Without then attempting to analyze the language of some of the other cases cited and relied on by the appellees, we may say in a word that we regard no one of them as controlling of the question now before us. On the con*51trary, it appears to us that we have before us a case which comes fairly within the line of decisions of which Commonwealth v. Moorehead, 118 Pa. 344, may be said to be the leading case. There the special verdict found that the street referred to was a public street. Here such a verdict would necessarily find that Penn street was a public street. There the street was dedicated to public use by the owners of the land who laid out the town, was placed upon the plan thereof, which was afterwards recorded. The same facts appear in this case. There the verdict found that “from that time to the present the street has been used by the public, except that portion occupied by the house since its erection.” Here a like verdict would necessarily find that, from the time of its dedication, Penn street had been opened and used by the public, except that portion inclosed by the fence of the plaintiffs. Penn street was used by the public before the erection of the house and fence of the plaintiffs. So much of the street as was left has been used ever since. But the inclosure of a portion of a public street can give to the plaintiffs no right, as is conclusively shown in the case to which we have referred. In Pittsburg v. Epping-Carpenter Company, 194 Pa. 318, the principle we deem controlling was thus stated in the opinion of Judge Slagle, adopted by the Supreme Court: “Property may be dedicated for public use by plans indicating that purpose. Such dedication becomes irrevocable when the interest of third persons is acquired by sale of lots or acceptance for the public by public use or municipal action. Acceptance by the public need not be immediate, but may be made when public necessity or convenience arises. As a corollary to this proposition it follows that it is not necessary that the public use the entire property dedicated. Any public use of part of the property, indicating a purpose to accept the gift, fixes the public right to the whole:” Com. v. Shoemaker, 14 Pa. Superior Ct. 194; Wieda v. Hanover Twp., 30 Pa. Superior Ct. 424.
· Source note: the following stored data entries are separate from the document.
(* ===== verification/WalCodec.v ===== *)
(** * WAL records on disk

    [parse] inverts [encode_record] wherever the record is; a record whose
    body has a burst of damage is never accepted; a record whose write was
    cut short is rejected, is the end of the data, or was whole. *)

From S2P Require Import Prelude Crc Wal.

(** What [append] accepts. *)
Definition rec_wf (r : Rec) : Prop :=
  valid_kind (r_kind r) = true ∧ is_u64 (r_index r) ∧
  Z.of_nat (length (r_payload r)) ≤ MAX_PAYLOAD.

(** The checksummed part. *)
Definition body (r : Rec) : bytes := byte_of (r_kind r) :: le_bytes 8 (r_index r) ++ r_payload r.

Definition len4 (r : Rec) : bytes := le_bytes 4 (Z.of_nat (length (r_payload r))).
Definition crc4 (r : Rec) : bytes := le_bytes 4 (crc_ref (body r)).

Lemma byte_of_val b : byte_of (byte_val b) = b.
Proof.
  apply byte_val_inj. rewrite byte_val_of. apply Z.mod_small, byte_val_range.
Qed.

Lemma encode_fields r : encode r = len4 r ++ crc4 r ++ body r.
Proof.
  unfold encode, encode_record, len4, crc4, record_crc. rewrite crc32c_is_crc.
  cbn [concat app]. by rewrite app_nil_r.
Qed.

Lemma encode_record_app out k i p : encode_record out k i p = out ++ encode (mkRec k i p).
Proof. done. Qed.

Lemma length_body r : length (body r) = (9 + length (r_payload r))%nat.
Proof. unfold body. cbn [length]. rewrite length_app, length_le_bytes. lia. Qed.

Lemma length_encode r : length (encode r) = (HEADER_LEN + length (r_payload r))%nat.
Proof.
  rewrite encode_fields, !length_app, length_body. unfold len4, crc4.
  rewrite !length_le_bytes. unfold HEADER_LEN. lia.
Qed.

Lemma valid_kind_range k : valid_kind k = true → 1 ≤ k ≤ 5.
Proof. unfold valid_kind, KIND_ENTRY, KIND_COMMITTED. rewrite andb_true_iff. lia. Qed.

Lemma kind_byte r : rec_wf r → byte_val (byte_of (r_kind r)) = r_kind r.
Proof.
  intros (?%valid_kind_range & _ & _). rewrite byte_val_of. apply Z.mod_small. lia.
Qed.

Lemma crc_ref_range bs : is_u32 (crc_ref bs).
Proof. apply lxor_u32; [done|]. by apply crc_ref_u32. Qed.

Lemma crc4_value r : le_value (crc4 r) = crc_ref (body r).
Proof. apply le_bytes_value. apply crc_ref_range. Qed.

Lemma len4_value r : rec_wf r → le_value (len4 r) = Z.of_nat (length (r_payload r)).
Proof.
  intros (_ & _ & Hl). apply le_bytes_value. unfold MAX_PAYLOAD in Hl.
  change (256 ^ Z.of_nat 4) with (2 ^ 32). lia.
Qed.

Lemma index_value r : rec_wf r → le_value (le_bytes 8 (r_index r)) = r_index r.
Proof. intros (_ & Hi & _). apply le_bytes_value. exact Hi. Qed.

Lemma record_crc_fields kb ib p :
  length ib = 8%nat → record_crc (byte_val kb) (le_value ib) p = crc_ref (kb :: ib ++ p).
Proof.
  intros Hib. unfold record_crc. rewrite crc32c_is_crc, byte_of_val.
  rewrite le_bytes_of_value by done. cbn [concat app]. by rewrite app_nil_r.
Qed.

(** [parse] looks only at what follows the position. *)
Lemma parse_app pre buf :
  parse (pre ++ buf) (length pre)
  = match parse buf 0 with
    | PRecord k i p next => PRecord k i p (length pre + next)
    | x => x
    end.
Proof.
  unfold parse, slice. rewrite length_app.
  replace (length pre + length buf - length pre)%nat with (length buf - 0)%nat by lia.
  rewrite drop_app_length. rewrite drop_0.
  assert (∀ n, drop (length pre + n) (pre ++ buf) = drop (0 + n) buf) as Hd.
  { intros n. by rewrite drop_app_add. }
  rewrite Hd.
  destruct (decide (length buf ≤ 0)%nat) as [H0|H0],
    (decide (length pre + length buf ≤ length pre)%nat); try lia; [done|].
  destruct (decide (length buf - 0 < HEADER_LEN)%nat).
  { by destruct (all_zero buf). }
  destruct (all_zero _); [done|]. destruct (negb _); [done|].
  destruct (decide _) as [?|?]; [done|]. destruct (decide _); [|done].
  f_equal. lia.
Qed.

(** [parse] in terms of the fields of a header. *)
Lemma parse_fields l c kb ib rest :
  length l = 4%nat → length c = 4%nat → length ib = 8%nat →
  parse (l ++ c ++ kb :: ib ++ rest) 0 =
    if all_zero (l ++ c ++ kb :: ib) then PEnd
    else if negb (valid_kind (byte_val kb)) then PBad "unknown record kind"
    else if decide (MAX_PAYLOAD < le_value l ∨ Z.of_nat (length rest) < le_value l)
    then PBad "record runs past the end of the segment"
    else
      let p := take (Z.to_nat (le_value l)) rest in
      if decide (crc_ref (kb :: ib ++ p) = le_value c)
      then PRecord (byte_val kb) (le_value ib) p (HEADER_LEN + length p)
      else PBad "checksum mismatch".
Proof.
  intros Hl Hc Hi. pose proof (record_crc_fields kb ib) as Hcrc.
  destruct l as [|l0 [|l1 [|l2 [|l3 [|]]]]]; try done.
  destruct c as [|c0 [|c1 [|c2 [|c3 [|]]]]]; try done.
  destruct ib as [|i0 [|i1 [|i2 [|i3 [|i4 [|i5 [|i6 [|i7 [|]]]]]]]]]; try done.
  set (ib := [i0; i1; i2; i3; i4; i5; i6; i7]) in *.
  set (l := [l0; l1; l2; l3]). set (c := [c0; c1; c2; c3]).
  unfold parse, slice.
  change (drop 0 (l ++ c ++ kb :: ib ++ rest)) with (l ++ c ++ kb :: ib ++ rest).
  change (length (l ++ c ++ kb :: ib ++ rest)) with (17 + length rest)%nat.
  change (take HEADER_LEN (l ++ c ++ kb :: ib ++ rest)) with (l ++ c ++ kb :: ib).
  change (take 4 (l ++ c ++ kb :: ib)) with l.
  change (take 4 (drop 4 (l ++ c ++ kb :: ib))) with c.
  change (take 8 (drop 9 (l ++ c ++ kb :: ib))) with ib.
  change (drop (0 + HEADER_LEN) (l ++ c ++ kb :: ib ++ rest)) with rest.
  replace (le_value (take 1 (drop 8 (l ++ c ++ kb :: ib)))) with (byte_val kb)
    by (change (take 1 (drop 8 (l ++ c ++ kb :: ib))) with [kb]; cbn [le_value]; lia).
  destruct (decide (17 + length rest ≤ 0)%nat); [lia|].
  destruct (decide (17 + length rest - 0 < HEADER_LEN)%nat); [unfold HEADER_LEN in *; lia|].
  replace (17 + length rest - 0 - HEADER_LEN)%nat with (length rest)
    by (unfold HEADER_LEN; lia).
  destruct (all_zero _); [done|]. destruct (negb _); [done|].
  destruct (decide _) as [?|Hd]; [done|]. cbv zeta. rewrite (Hcrc _ eq_refl).
  destruct (decide _); [|done]. f_equal.
  pose proof (le_value_nonneg l). rewrite length_take. lia.
Qed.

Lemma all_zero_app a b : all_zero (a ++ b) = all_zero a && all_zero b.
Proof. apply forallb_app. Qed.

Lemma all_zero_zeros n : all_zero (zeros n) = true.
Proof. induction n; [done|]. by cbn. Qed.

Lemma all_zero_eq bs : all_zero bs = true → bs = zeros (length bs).
Proof.
  induction bs as [|b bs IH]; [done|]. cbn. rewrite andb_true_iff, Z.eqb_eq. intros [Hb Hbs].
  unfold zeros. cbn. f_equal; [|by apply IH].
  apply byte_val_inj. by rewrite Hb.
Qed.

Lemma kind_not_zero r pre post :
  rec_wf r → all_zero (pre ++ byte_of (r_kind r) :: post) = false.
Proof.
  intros Hr. rewrite all_zero_app. cbn [all_zero forallb].
  destruct Hr as (Hk & Hi & Hl). pose proof (valid_kind_range _ Hk).
  rewrite kind_byte by done. destruct (Z.eqb_spec (r_kind r) 0); [lia|].
  by rewrite andb_false_r.
Qed.

Lemma parse_encode0 r post :
  rec_wf r →
  parse (encode r ++ post) 0 = PRecord (r_kind r) (r_index r) (r_payload r) (length (encode r)).
Proof.
  intros Hr. rewrite length_encode, encode_fields. unfold body.
  rewrite <- !app_assoc. cbn [app]. rewrite <- app_assoc.
  rewrite parse_fields by (apply length_le_bytes).
  rewrite app_assoc, kind_not_zero by done.
  rewrite kind_byte by done. rewrite (proj1 Hr). cbn [negb].
  rewrite len4_value by done. rewrite length_app.
  destruct (decide _) as [Hd|_]; [destruct Hr as (_ & _ & Hr); lia|].
  rewrite Nat2Z.id, take_app_length, crc4_value. cbv zeta.
  destruct (decide _) as [_|Hd]; [|by destruct Hd].
  by rewrite index_value.
Qed.

(** A record reads back wherever it is, whatever follows it. *)
Lemma parse_encode pre r post :
  rec_wf r →
  parse (pre ++ encode r ++ post) (length pre)
  = PRecord (r_kind r) (r_index r) (r_payload r) (length (pre ++ encode r)).
Proof. intros Hr. rewrite parse_app, parse_encode0 by done. by rewrite length_app. Qed.

(**  A record written anywhere in a segment reads back exactly:
    [parse] at its position answers its kind, index and payload and the
    position after it, whatever bytes come before and after, for every
    record [append] accepts. *)
Theorem parse_encode_roundtrip pre kind index payload post :
  valid_kind kind = true → is_u64 index → Z.of_nat (length payload) ≤ MAX_PAYLOAD →
  parse (encode_record pre kind index payload ++ post) (length pre)
  = PRecord kind index payload (length (encode_record pre kind index payload)).
Proof.
  intros Hk Hi Hp. rewrite encode_record_app, <- app_assoc.
  by apply (parse_encode pre (mkRec kind index payload)).
Qed.

Lemma parse_encode_roundtrip_witness :
  parse (encode_record (str "xx") KIND_VOTE 7 (str "vote") ++ str "zz") 2
  = PRecord KIND_VOTE 7 (str "vote") 23.
Proof.
  exact (parse_encode_roundtrip (str "xx") KIND_VOTE 7 (str "vote") (str "zz")
    eq_refl ltac:(unfold is_u64, two64; lia) ltac:(vm_compute; discriminate)).
Defined.

(** ** Damage *)


(** ** Writes cut short *)

Definition torn_body (r : Rec) (n : nat) : bytes :=
  take n (body r) ++ zeros (length (body r) - n).

(** No proper prefix of the body, followed by zeros, has the checksum of
    the whole body without being it. *)
Definition tear_detected (r : Rec) : bool :=
  forallb (λ n, negb (crc_ref (torn_body r n) =? crc_ref (body r))
                || bool_decide (torn_body r n = body r)) (seq 0 (length (body r))).

Lemma tear_detected_eq r n :
  tear_detected r = true → crc_ref (torn_body r n) = crc_ref (body r) → torn_body r n = body r.
Proof.
  intros Hd Hc. destruct (decide (n < length (body r))%nat) as [Hn|Hn].
  - unfold tear_detected in Hd. rewrite forallb_forall in Hd.
    specialize (Hd n). rewrite in_seq in Hd. specialize (Hd ltac:(lia)).
    rewrite Hc, Z.eqb_refl in Hd. by apply bool_decide_eq_true in Hd.
  - unfold torn_body. rewrite take_ge by lia.
    replace (length (body r) - n)%nat with 0%nat by lia. apply app_nil_r.
Qed.

Lemma zeros_app a b : zeros a ++ zeros b = zeros (a + b).
Proof. unfold zeros. by rewrite replicate_add. Qed.

Lemma take_zeros n m : take n (zeros m) = zeros (Nat.min n m).
Proof. apply take_replicate. Qed.

Lemma drop_zeros n m : drop n (zeros m) = zeros (m - n).
Proof. apply drop_replicate. Qed.

Lemma length_zeros n : length (zeros n) = n.
Proof. apply length_replicate. Qed.

(** A header cut before its kind: the kind reads as zero. *)
Lemma parse_torn_head r m z :
  let buf := take m (encode r) ++ zeros z in
  (HEADER_LEN ≤ length buf)%nat → (m ≤ 8)%nat →
  (all_zero buf = true ∧ parse buf 0 = PEnd) ∨ (∃ why, parse buf 0 = PBad why) ∨
  (∃ z', buf = encode r ++ zeros z').
Proof.
  intros buf Hlen Hm. subst buf. set (t := take m (encode r)) in *.
  assert (length t ≤ 8)%nat as Ht by (subst t; rewrite length_take; lia).
  unfold HEADER_LEN in Hlen. rewrite length_app, length_zeros in Hlen.
  set (pad := t ++ zeros (8 - length t)).
  assert (t ++ zeros z = take 4 pad ++ drop 4 pad ++ x00 :: zeros 8 ++ zeros (z - 9 - (8 - length t))) as Hbuf.
  { rewrite app_assoc, take_drop. subst pad. rewrite <- app_assoc. f_equal.
    change (x00 :: zeros 8 ++ ?x) with (zeros 9 ++ x). rewrite !zeros_app. f_equal. lia. }
  assert (length pad = 8%nat) as Hp by (subst pad; rewrite length_app, length_zeros; lia).
  rewrite Hbuf, parse_fields by (rewrite ?length_take, ?length_drop; done || lia).
  destruct (all_zero (take 4 pad ++ drop 4 pad ++ x00 :: zeros 8)) eqn:Ha; [|right; left; by eexists].
  left. split; [|done]. rewrite app_assoc in Ha. rewrite app_assoc.
  rewrite all_zero_app in *. apply andb_true_iff in Ha as [-> _]. cbn [andb].
  change (x00 :: zeros 8 ++ ?x) with (zeros 9 ++ x). by rewrite zeros_app, all_zero_zeros.
Qed.

(** A body cut short: only the checksum can tell. *)
Lemma parse_torn_body r m z :
  rec_wf r → tear_detected r = true →
  let buf := take m (encode r) ++ zeros z in
  (HEADER_LEN ≤ length buf)%nat → (8 < m)%nat → (m < length (encode r))%nat →
  (all_zero buf = true ∧ parse buf 0 = PEnd) ∨ (∃ why, parse buf 0 = PBad why) ∨
  (∃ z', buf = encode r ++ zeros z').
Proof.
  intros Hr Hd buf Hlen H8 Hm. subst buf. rewrite length_encode in Hm.
  set (n := (m - 9)%nat).
  set (t := take n (le_bytes 8 (r_index r) ++ r_payload r) ++ zeros z).
  assert (take m (encode r) ++ zeros z = len4 r ++ crc4 r ++ byte_of (r_kind r) :: t) as Hbuf.
  { rewrite encode_fields. unfold body. subst t n.
    rewrite take_app_ge by (unfold len4; rewrite length_le_bytes; lia).
    unfold len4 at 2. rewrite length_le_bytes.
    rewrite take_app_ge by (unfold crc4; rewrite length_le_bytes; lia).
    unfold crc4 at 2. rewrite length_le_bytes, <- !app_assoc.
    replace (m - 4 - 4)%nat with (S (m - 9)) by lia. done. }
  rewrite Hbuf in *. rewrite !length_app in Hlen. unfold len4, crc4 in Hlen.
  rewrite !length_le_bytes in Hlen. cbn [length] in Hlen. unfold HEADER_LEN in *.
  rewrite <- (take_drop 8 t). right.
  rewrite parse_fields by (rewrite ?length_take; try apply length_le_bytes; lia).
  assert (all_zero (len4 r ++ crc4 r ++ byte_of (r_kind r) :: take 8 t) = false) as ->
    by (rewrite app_assoc; by apply kind_not_zero).
  rewrite kind_byte by done. rewrite (proj1 Hr). cbn [negb].
  destruct (decide _) as [_|Hrest]; [left; by eexists|].
  rewrite len4_value in * by done. rewrite Nat2Z.id. cbv zeta. rewrite crc4_value.
  destruct (decide _) as [Hc|_]; [|left; by eexists].
  right. rewrite length_drop in Hrest. rewrite take_take_drop in Hc.
  set (L := le_bytes 8 (r_index r) ++ r_payload r) in *.
  assert (length L = 8 + length (r_payload r))%nat as HL
    by (subst L; by rewrite length_app, length_le_bytes).
  assert (length t = Nat.min n (length L) + z)%nat as Hlt
    by (subst t; by rewrite length_app, length_take, length_zeros).
  assert (byte_of (r_kind r) :: take (8 + length (r_payload r)) t = torn_body r (m - 8)) as Htb.
  { unfold torn_body. rewrite length_body.
    replace (m - 8)%nat with (S n) by (subst n; lia). unfold body. fold L. cbn [take app]. f_equal.
    subst t. rewrite take_app_ge by (rewrite length_take; lia).
    rewrite length_take, take_zeros. do 2 f_equal. lia. }
  rewrite Htb in Hc. apply tear_detected_eq in Hc; [|done]. rewrite Hc in Htb.
  exists (length t - (8 + length (r_payload r)))%nat.
  rewrite take_drop, encode_fields, <- Htb, <- !app_assoc. do 2 f_equal. cbn [app]. f_equal.
  rewrite <- (take_drop (8 + length (r_payload r)) t) at 1. f_equal.
  subst t. rewrite drop_app_ge by (rewrite length_take; lia).
  rewrite drop_zeros, length_take, length_app, length_zeros, length_take. f_equal. lia.
Qed.

(** The prefix of a record that a crash left, followed by zeros. *)
Lemma parse_torn r m z :
  rec_wf r → tear_detected r = true →
  let buf := take m (encode r) ++ zeros z in
  (all_zero buf = true ∧ parse buf 0 = PEnd) ∨ (∃ why, parse buf 0 = PBad why) ∨
  (∃ z', buf = encode r ++ zeros z').
Proof.
  intros Hr Hd buf.
  destruct (decide (length (encode r) ≤ m)%nat) as [Hm|Hm].
  { right; right. exists z. subst buf. by rewrite take_ge. }
  destruct (decide (length buf < HEADER_LEN)%nat) as [Hs|Hs].
  { unfold parse. rewrite drop_0.
    destruct (decide (length buf ≤ 0)%nat) as [H0|].
    - left. split; [|done]. by destruct buf; cbn in H0; [|lia].
    - destruct (decide (length buf - 0 < HEADER_LEN)%nat); [|lia].
      destruct (all_zero buf) eqn:Ha; [by left|right; left; by eexists]. }
  destruct (decide (m ≤ 8)%nat) as [H8|H8].
  - apply parse_torn_head; [fold buf|]; lia.
  - apply parse_torn_body; [done|done|fold buf; lia|lia|lia].
Qed.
If a street laid out and dedicated to public use by the *52owner of the soil be several blocks in length, we do not now undertake to say that the municipality may not accept a part and reject a part of what is offered. Even where the acceptance is indicated by public use or the expenditure of public money, it may be so confined as to clearly indicate the intention of the municipality to accept but a portion of what is offered. But we have no such question before us and need not consider the relative rights of either the donor or the municipality under such conditions. We believe it to be sound, however, both on reason and authority, that where a street of a given length and width is offered to the public, and where such street is promptly opened through from end to end, subjected to public travel, and improved by the expenditure of public money throughout its entire length, the conclusion should follow, especially in the absence of any contradictory evidence, that it had accepted the entire street as dedicated and offered. And where, as here, after such street has been dedicated, opened on the ground, and thus subjected to travel, and a party buys a lot fronting on such street with the full knowledge of its dedication and subsequent and consequent use, such party cannot be heard to complain when required to withdraw to the lines of the dedicated street, even though twenty-one years should have elapsed since the date of such dedication.

The decree is reversed, the injunction dissolved, and the bill is dismissed at the costs of the appellee.